Gathered together as an “arsenal,” their uncanny proximity to one another becomes a key critical tool in asking
how war comes to find itself at home in our lives.
Keywords
military occupation, militarism, gender, Kashmir, space
Spatializing Occupation
What is home under perpetual siege?
If home is found on both sides of the globe,
home is of course here—and always a missed land.

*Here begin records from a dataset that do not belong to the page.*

(* ===== verification/World.v ===== *)
(** * The interpreter state tbutils touches, and its monad

    [world] holds what the library reads and writes outside its arguments:
    - [w_stdout]: the lines written by [print], in order;
    - [w_logs]: the calls made to [Logger.log] (which logger, level, message,
      extra arguments), in order; what the logger then does is not modelled;
    - [w_print_counter] and [w_log_counter]: the module globals
      [dict_printing_objs_counter] and [dict_log_objs_counter] of
      [exec_max_n.py], two [defaultdict(int)] keyed by discriminator objects;
    - [w_wrappers]: the attribute [counter] of every wrapper function created
      by [exec_max_n], indexed by the wrapper's identity (allocation order).
      Wrappers are objects of the heap: two references to one wrapper share
      this counter;
    - [w_random]: the state of the global generator of the [random] module;
    - [w_environ] and [w_modules]: [os.environ] and the names of
      [sys.modules];
    - [w_libs]: what [set_seed] sets in numpy, torch and tensorflow, by the
      name of the function or flag ([numpy.random.seed], [torch.manual_seed],
      [torch.backends.cudnn.deterministic], ...).

    [PyM A] is a computation that reads and writes the world and returns a
    value or raises; side effects made before an exception remain, as in
    Python. *)

From S2P Require Import Prelude PyVal.

Record log_call : Type := {
  lc_logger : string;                    (** [logger.name] *)
  lc_level : Z;                          (** [logging.INFO] is 20, [WARNING] 30 *)
  lc_msg : pyval;
  lc_args : list pyval;
  lc_kwargs : list (string * pyval)
}.

Definition INFO : Z := 20.
Definition WARNING : Z := 30.

(** Python's [random] module: the seed it was last seeded with and the
    bounds of the draws made since, oldest first.  Mersenne Twister is not
    modelled: its outputs are a function of exactly this history. *)
Record rng_state : Type := {
  rs_seed : pyval;
  rs_draws : list Z
}.

Record world : Type := {
  w_stdout : list string;
  w_logs : list log_call;
  w_print_counter : list (pyval * Z);
  w_log_counter : list (pyval * Z);
  w_wrappers : list Z;
  w_random : rng_state;                  (** the global generator of [random] *)
  w_environ : list (string * string);    (** [os.environ] *)
  w_modules : list string;               (** the names in [sys.modules] *)
  w_libs : list (string * pyval)         (** seeds and flags set in numpy, torch, tensorflow *)
}.

Definition world_init : world :=
  {| w_stdout := []; w_logs := []; w_print_counter := []; w_log_counter := [];
     w_wrappers := []; w_random := {| rs_seed := PNone; rs_draws := [] |};
     w_environ := []; w_modules := []; w_libs := [] |}.

Definition set_stdout (o : list string) (w : world) : world :=
  {| w_stdout := o; w_logs := w_logs w; w_print_counter := w_print_counter w;
     w_log_counter := w_log_counter w; w_wrappers := w_wrappers w; w_random := w_random w;
     w_environ := w_environ w; w_modules := w_modules w; w_libs := w_libs w |}.
Definition set_logs (l : list log_call) (w : world) : world :=
  {| w_stdout := w_stdout w; w_logs := l; w_print_counter := w_print_counter w;
     w_log_counter := w_log_counter w; w_wrappers := w_wrappers w; w_random := w_random w;
     w_environ := w_environ w; w_modules := w_modules w; w_libs := w_libs w |}.
Definition set_print_counter (t : list (pyval * Z)) (w : world) : world :=
  {| w_stdout := w_stdout w; w_logs := w_logs w; w_print_counter := t;
     w_log_counter := w_log_counter w; w_wrappers := w_wrappers w; w_random := w_random w;
     w_environ := w_environ w; w_modules := w_modules w; w_libs := w_libs w |}.
Definition set_log_counter (t : list (pyval * Z)) (w : world) : world :=
  {| w_stdout := w_stdout w; w_logs := w_logs w; w_print_counter := w_print_counter w;
     w_log_counter := t; w_wrappers := w_wrappers w; w_random := w_random w;
     w_environ := w_environ w; w_modules := w_modules w; w_libs := w_libs w |}.
Definition set_wrappers (h : list Z) (w : world) : world :=
  {| w_stdout := w_stdout w; w_logs := w_logs w; w_print_counter := w_print_counter w;
     w_log_counter := w_log_counter w; w_wrappers := h; w_random := w_random w;
     w_environ := w_environ w; w_modules := w_modules w; w_libs := w_libs w |}.
Definition set_random (r : rng_state) (w : world) : world :=
  {| w_stdout := w_stdout w; w_logs := w_logs w; w_print_counter := w_print_counter w;
     w_log_counter := w_log_counter w; w_wrappers := w_wrappers w; w_random := r;
     w_environ := w_environ w; w_modules := w_modules w; w_libs := w_libs w |}.
Definition set_environ (e : list (string * string)) (w : world) : world :=
  {| w_stdout := w_stdout w; w_logs := w_logs w; w_print_counter := w_print_counter w;
     w_log_counter := w_log_counter w; w_wrappers := w_wrappers w; w_random := w_random w;
     w_environ := e; w_modules := w_modules w; w_libs := w_libs w |}.
Definition set_libs (l : list (string * pyval)) (w : world) : world :=
  {| w_stdout := w_stdout w; w_logs := w_logs w; w_print_counter := w_print_counter w;
     w_log_counter := w_log_counter w; w_wrappers := w_wrappers w; w_random := w_random w;
     w_environ := w_environ w; w_modules := w_modules w; w_libs := l |}.

(** ** The monad *)

Definition PyM (A : Type) : Type := world -> result A * world.

#[export] Instance pym_ret : MRet PyM := fun _ a w => (Ok a, w).
#[export] Instance pym_bind : MBind PyM :=
  fun _ _ f m w => match m w with
                   | (Ok a, w') => f a w'
                   | (Err e, w') => (Err e, w')
                   end.

Definition raise {A} (e : py_exc) : PyM A := fun w => (Err e, w).

Definition lift {A} (r : result A) : PyM A := fun w => (r, w).

(** [try: m except Exception as e: h(e)]: every exception of the model is
    an [Exception]. *)
Definition try_except {A} (m : PyM A) (h : py_exc -> PyM A) : PyM A :=
  fun w => match m w with
           | (Err e, w') => h e w'
           | r => r
           end.

Definition gets {A} (f : world -> A) : PyM A := fun w => (Ok (f w), w).

Definition modify (f : world -> world) : PyM unit := fun w => (Ok tt, f w).

(** [print(v)] writes [str(v)] as one line. *)
Definition print (v : pyval) : PyM unit :=
  modify (fun w => set_stdout (w_stdout w ++ [py_str v]) w).

(** [print(s)] of a string. *)
Definition print_s (s : string) : PyM unit := print (PStr s).

(** [logger.log(level, msg, *args, **kwargs)]. *)
Definition logger_log (logger : string) (level : Z) (msg : pyval)
    (args : list pyval) (kwargs : list (string * pyval)) : PyM unit :=
  modify (fun w => set_logs (w_logs w ++ [{| lc_logger := logger; lc_level := level;
                                            lc_msg := msg; lc_args := args;
                                            lc_kwargs := kwargs |}]) w).

(** ** Callables

    A Python function: its [__name__], its [__code__.co_varnames] ([None]
    for builtins and classes, which have no [__code__]), and what a call with
    positional and keyword arguments does. *)
Record pyfunc : Type := {
  fn_name : string;
  fn_code : option (list string);
  fn_call : list pyval -> list (string * pyval) -> PyM pyval
}.

(** An argument typed [Any] or [Callable] in the source: data or a function. *)
Inductive pyobj : Type :=
| OVal (v : pyval)
| OFun (f : pyfunc).

Definition callable (o : pyobj) : bool := match o with OFun _ => true | OVal _ => false end.

(** [o is None] *)
Definition is_none_obj (o : pyobj) : bool :=
  match o with OVal PNone => true | _ => false end.

(** [o( *args, **kwargs)]: calling a non-callable raises [TypeError]. *)
Definition py_call (o : pyobj) (args : list pyval) (kwargs : list (string * pyval)) : PyM pyval :=
  match o with
  | OFun f => fn_call f args kwargs
  | OVal v => raise (TypeError ("'" +:+ py_type_name v +:+ "' object is not callable"))
  end.

Definition obj_str (o : pyobj) : string :=
  match o with
  | OVal v => py_str v
  | OFun f => "<function " +:+ fn_name f +:+ ">"
  end.

(** ** Laws of the monad used by the proofs *)

Lemma bind_ret {A B} (a : A) (f : A -> PyM B) w : (mret a ≫= f) w = f a w.
Proof. reflexivity. Qed.

Lemma bind_run {A B} (m : PyM A) (f : A -> PyM B) w a w' :
  m w = (Ok a, w') -> (m ≫= f) w = f a w'.
Proof. intros H. unfold mbind, pym_bind. by rewrite H. Qed.

Lemma bind_err {A B} (m : PyM A) (f : A -> PyM B) w e w' :
  m w = (Err e, w') -> (m ≫= f) w = (Err e, w').
Proof. intros H. unfold mbind, pym_bind. by rewrite H. Qed.

(** ** Binding keyword arguments

    Calling [def f(p1, ..., pn)] with keyword arguments only: an unknown
    keyword raises [TypeError], and so does a parameter left without a
    value.  Used to write the Python functions of the examples. *)
Fixpoint bind_params (fname : string) (params : list string) (kwargs : list (string * pyval))
    : result (list pyval) :=
  match params with
  | [] => Ok []
  | p :: ps =>
      match od_lookup String.eqb p kwargs with
      | Some v => res_map (cons v) (bind_params fname ps kwargs)
      | None => Err (TypeError (fname +:+ "() missing 1 required positional argument: '" +:+ p +:+ "'"))
      end
  end.

Definition bind_kwargs (fname : string) (params : list string) (kwargs : list (string * pyval))
    : result (list pyval) :=
  match List.find (fun kv => negb (existsb (String.eqb kv.1) params)) kwargs with
  | Some (k, _) => Err (TypeError (fname +:+ "() got an unexpected keyword argument '" +:+ k +:+ "'"))
  | None => bind_params fname params kwargs
  end.

(** [m;; return x] returns [x] when [m] returns normally. *)
Lemma seq_ret_fst {A B} (m : PyM A) (x : B) w a :
  (m w).1 = Ok a -> ((m;; mret x) w).1 = Ok x.
Proof. intros H. unfold mbind, pym_bind. destruct (m w) as [[a'|e] w']; simpl in *; congruence. Qed.

(** ** Computations that only print

    [outputs m r ls]: from every world, [m] ends with [r] having printed
    the lines [ls] and changed nothing else. *)
Definition outputs {A} (m : PyM A) (r : result A) (ls : list string) : Prop :=
  forall w, m w = (r, set_stdout (w_stdout w ++ ls) w).

Lemma set_stdout_twice o o' w : set_stdout o (set_stdout o' w) = set_stdout o w.
Proof. reflexivity. Qed.

Lemma outputs_ret {A} (a : A) : outputs (mret a) (Ok a) [].
Proof. intros w. rewrite app_nil_r. by destruct w. Qed.

Lemma outputs_raise {A} e : outputs (raise (A:=A) e) (Err e) [].
Proof. intros w. rewrite app_nil_r. by destruct w. Qed.

Lemma outputs_lift {A} (r : result A) : outputs (lift r) r [].
Proof. intros w. rewrite app_nil_r. by destruct w. Qed.

Lemma outputs_print v : outputs (print v) (Ok tt) [py_str v].
Proof. intros w. reflexivity. Qed.

Lemma outputs_bind {A B} (m : PyM A) (f : A -> PyM B) a r ls1 ls2 :
  outputs m (Ok a) ls1 -> outputs (f a) r ls2 -> outputs (m ≫= f) r (ls1 ++ ls2).
Proof.
  intros H1 H2 w. unfold mbind, pym_bind. rewrite H1, H2. simpl.
  by rewrite set_stdout_twice, app_assoc.
Qed.

Lemma outputs_bind_err {A B} (m : PyM A) (f : A -> PyM B) e ls :
  outputs m (Err e) ls -> outputs (m ≫= f) (Err e) ls.
Proof. intros H w. unfold mbind, pym_bind. by rewrite H. Qed.

Lemma outputs_try_ok {A} (m : PyM A) (h : py_exc -> PyM A) a ls :
  outputs m (Ok a) ls -> outputs (try_except m h) (Ok a) ls.
Proof. intros H w. unfold try_except. by rewrite H. Qed.

Lemma outputs_try_err {A} (m : PyM A) (h : py_exc -> PyM A) e r ls1 ls2 :
  outputs m (Err e) ls1 -> outputs (h e) r ls2 -> outputs (try_except m h) r (ls1 ++ ls2).
Proof.
  intros H1 H2 w. unfold try_except. rewrite H1, H2. simpl.
  by rewrite set_stdout_twice, app_assoc.
Qed.

Lemma outputs_print_s s : outputs (print_s s) (Ok tt) [s].
Proof. intros w. reflexivity. Qed.

Lemma outputs_eq {A} (m : PyM A) r ls ls' : outputs m r ls -> ls = ls' -> outputs m r ls'.
Proof. by intros H ->. Qed.

#[export] Hint Resolve outputs_ret outputs_raise outputs_lift outputs_print outputs_print_s : tbu.

(** Follow a chain of binds whose steps have [outputs] hints, through the
    first exception. *)
Ltac outputs_run :=
  lazymatch goal with
  | |- outputs (mbind ?f ?m) _ _ =>
      first [ eapply outputs_bind; [outputs_run | cbv beta; outputs_run]
            | eapply outputs_bind_err; outputs_run ]
  | _ => solve [eauto with tbu]
  end.
(** One call of [print_max_n] with a hashable key, as the claim below states it; shared by the proofs on sequences of calls. *)
Lemma print_max_n_call obj n d f show w k w1 :
  obj_to_discr_obj obj d f w = (Ok k, w1) -> hashable k -> table_wf (w_print_counter w1) ->
  print_max_n obj n d f show w =
    (let c := dd_count (w_print_counter w1) k in
     let t := dd_touch (w_print_counter w1) k in
     if bool_decide (c < n)%Z
     then (Ok tt, set_print_counter (od_insert py_eq k (c + 1)%Z t)
                    (set_stdout (w_stdout w1 ++ [py_str (if show then counter_msg obj c n else obj)]) w1))
     else (Ok tt, set_print_counter t w1)).
Proof.
  intros Hd Hk Ht. unfold print_max_n. rewrite (bind_run _ _ _ _ _ Hd).
  pym_unfold. pym_run. case_bool_decide; [|done].
  destruct show; pym_run; rewrite ?count_touch, ?touch_touch by auto with tbu; done.
Qed.

(** C2: [print_max_n] with a hashable discriminator key [k]: when the key has
    been printed fewer than [n] times it prints [obj] (or
    [f"{obj} ({c+1}/{n})"] with [show_counter]) and adds one to the key's
    counter; otherwise it prints nothing and only leaves the key in the table
    with its count (the defaultdict read). *)
Theorem print_max_n_run obj n d f show w k w1 :
  obj_to_discr_obj obj d f w = (Ok k, w1) -> hashable k -> table_wf (w_print_counter w1) ->
  print_max_n obj n d f show w =
    (let c := dd_count (w_print_counter w1) k in
     let t := dd_touch (w_print_counter w1) k in
     if bool_decide (c < n)%Z
     then (Ok tt, set_print_counter (od_insert py_eq k (c + 1)%Z t)
                    (set_stdout (w_stdout w1 ++ [py_str (if show then counter_msg obj c n else obj)]) w1))
     else (Ok tt, set_print_counter t w1)).
Proof. apply print_max_n_call. Qed.

(** C10: An unhashable discriminator key (the printed object itself when no
    [discr_obj] is given, e.g. a list or a dict) makes [print_max_n] raise
    [TypeError: unhashable type] before anything is printed: the helper does
    not degrade silently on such input. *)
Theorem print_max_n_unhashable obj n d f show w k w1 :
  obj_to_discr_obj obj d f w = (Ok k, w1) -> ~ hashable k ->
  print_max_n obj n d f show w = (Err (unhashable k), w1).
Proof.
  intros Hd Hk. unfold print_max_n. rewrite (bind_run _ _ _ _ _ Hd).
  by rewrite (bind_err _ _ _ _ _ (counter_get_unhashable PrintSpace k w1 Hk)).
Qed.

(** [log_max_n] with a hashable key: it calls [logger.log(level, msg,
    *args, **kwargs)] exactly when the key has been logged fewer than [n]
    times, and counts in [dict_log_objs_counter]; standard output and the
    printing counters are untouched. *)
Theorem log_max_n_run logger obj n d f level show args kwargs w k w1 :
  obj_to_discr_obj obj d f w = (Ok k, w1) -> hashable k -> table_wf (w_log_counter w1) ->
  log_max_n logger obj n d f level show args kwargs w =
    (let c := dd_count (w_log_counter w1) k in
     let t := dd_touch (w_log_counter w1) k in
     if bool_decide (c < n)%Z
     then (Ok tt, set_log_counter (od_insert py_eq k (c + 1)%Z t)
                    (set_logs (w_logs w1 ++ [{| lc_logger := logger; lc_level := level;
                                                lc_msg := if show then counter_msg obj c n else obj;
                                                lc_args := args; lc_kwargs := kwargs |}]) w1))
     else (Ok tt, set_log_counter t w1)).
Proof.
  intros Hd Hk Ht. unfold log_max_n. rewrite (bind_run _ _ _ _ _ Hd).
  pym_unfold. pym_run. case_bool_decide; [|done].
  destruct show; pym_run; rewrite ?count_touch, ?touch_touch by auto with tbu; done.
Qed.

— Agha Shahid Ali (2001, 33)
“This is MY home”,
I must be careful with these words,
announce them only in soundproof rooms...
for if they escape,
and reach New Delhi
they will have verdicts freshly juiced for me—
Seditious, unholy, a foreign conspiracy.
— Samia Mehraj (2020)
These verses by Kashmiri poets terrifyingly
situate the conditions under which home—in its affective and material tenors—remains a fragile
imaginary that for Shahid Ali is always “a missed land.” Under conditions of military occupation that long
persist in Kashmir, claims to home, constituting home, and being at home are caught in volatility, especially
when the Indian state's insistence on “Kashmir as integral” to its imaginaries of the nation constricts any
semblance of home and self-determination for Kashmiris surviving occupation.
How then is home, broadly
understood by feminists as a “relation between material and imaginative processes” (Blunt and Dowling 2006, 22)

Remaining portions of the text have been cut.